[Start of section]

(** A second scrape within 100 ms reads a rate of zero.  Nothing ever
    writes [commands_per_sec_], so after any history of the metrics a snapshot
    taken at most 100 ms after the last one reports zero commands per second,
    whatever the load. *)
Theorem early_snapshot_reports_zero {fp : FpContract} ops m now s m' :
  foldO apply_op ops new_metrics = Ret m → snapshot now m = Ret (s, m') →
  now - last_snapshot_time_ms_ m ≤ 100 → commands_per_sec s = 0.
Proof.
  intros Hm Hs Hdt. assert (commands_per_sec_ m = 0) as H0.
  { change 0 with (commands_per_sec_ new_metrics). revert Hm. generalize new_metrics.
    induction ops as [|op ops IH]; intros m0; cbn [foldO]; [by intros [= <-]|].
    destruct (apply_op m0 op) as [m1|] eqn:Ha; [|done]. cbn [obind]. intros H%IH. by rw H (apply_op_rate _ _ _ Ha). }
  rw /snapshot in Hs. destruct (checked (_ + _)); [|done]. cbn [obind] in Hs.
  rw /checked in Hs. destruct (in_i64 _); [|done]. cbn [obind] in Hs.
  rw (proj2 (Z.ltb_ge _ _)) // in Hs. by injection Hs as <- <-.
Qed.

(** ** The exposition text *)

Fixpoint strip_prefix (p s : bytes) : option bytes :=
  match p, s with
  | [], _ => Some s
  | a :: p', b :: s' => if bool_decide (a = b) then strip_prefix p' s' else None
  | _, [] => None
  end.

(** What a scraper reads under a name: the text behind it on its line. *)
Fixpoint find_sample (name : bytes) (lines : list bytes) : option bytes :=
  match lines with
  | [] => None
  | l :: ls => match strip_prefix (name ++ bs " ") l with
               | Some v => Some v
               | None => find_sample name ls
               end
  end.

[End of section]

### Task statement
Output all of the listing exactly as written.

### Task response
(** A second scrape within 100 ms reads a rate of zero.  Nothing ever
    writes [commands_per_sec_], so after any history of the metrics a snapshot
    taken at most 100 ms after the last one reports zero commands per second,
    whatever the load. *)
Theorem early_snapshot_reports_zero {fp : FpContract} ops m now s m' :
  foldO apply_op ops new_metrics = Ret m → snapshot now m = Ret (s, m') →
  now - last_snapshot_time_ms_ m ≤ 100 → commands_per_sec s = 0.
Proof.
  intros Hm Hs Hdt. assert (commands_per_sec_ m = 0) as H0.
  { change 0 with (commands_per_sec_ new_metrics). revert Hm. generalize new_metrics.
    induction ops as [|op ops IH]; intros m0; cbn [foldO]; [by intros [= <-]|].
    destruct (apply_op m0 op) as [m1|] eqn:Ha; [|done]. cbn [obind]. intros H%IH. by rw H (apply_op_rate _ _ _ Ha). }
  rw /snapshot in Hs. destruct (checked (_ + _)); [|done]. cbn [obind] in Hs.
  rw /checked in Hs. destruct (in_i64 _); [|done]. cbn [obind] in Hs.
  rw (proj2 (Z.ltb_ge _ _)) // in Hs. by injection Hs as <- <-.
Qed.

(** ** The exposition text *)

Fixpoint strip_prefix (p s : bytes) : option bytes :=
  match p, s with
  | [], _ => Some s
  | a :: p', b :: s' => if bool_decide (a = b) then strip_prefix p' s' else None
  | _, [] => None
  end.

(** What a scraper reads under a name: the text behind it on its line. *)
Fixpoint find_sample (name : bytes) (lines : list bytes) : option bytes :=
  match lines with
  | [] => None
  | l :: ls => match strip_prefix (name ++ bs " ") l with
               | Some v => Some v
               | None => find_sample name ls
               end
  end.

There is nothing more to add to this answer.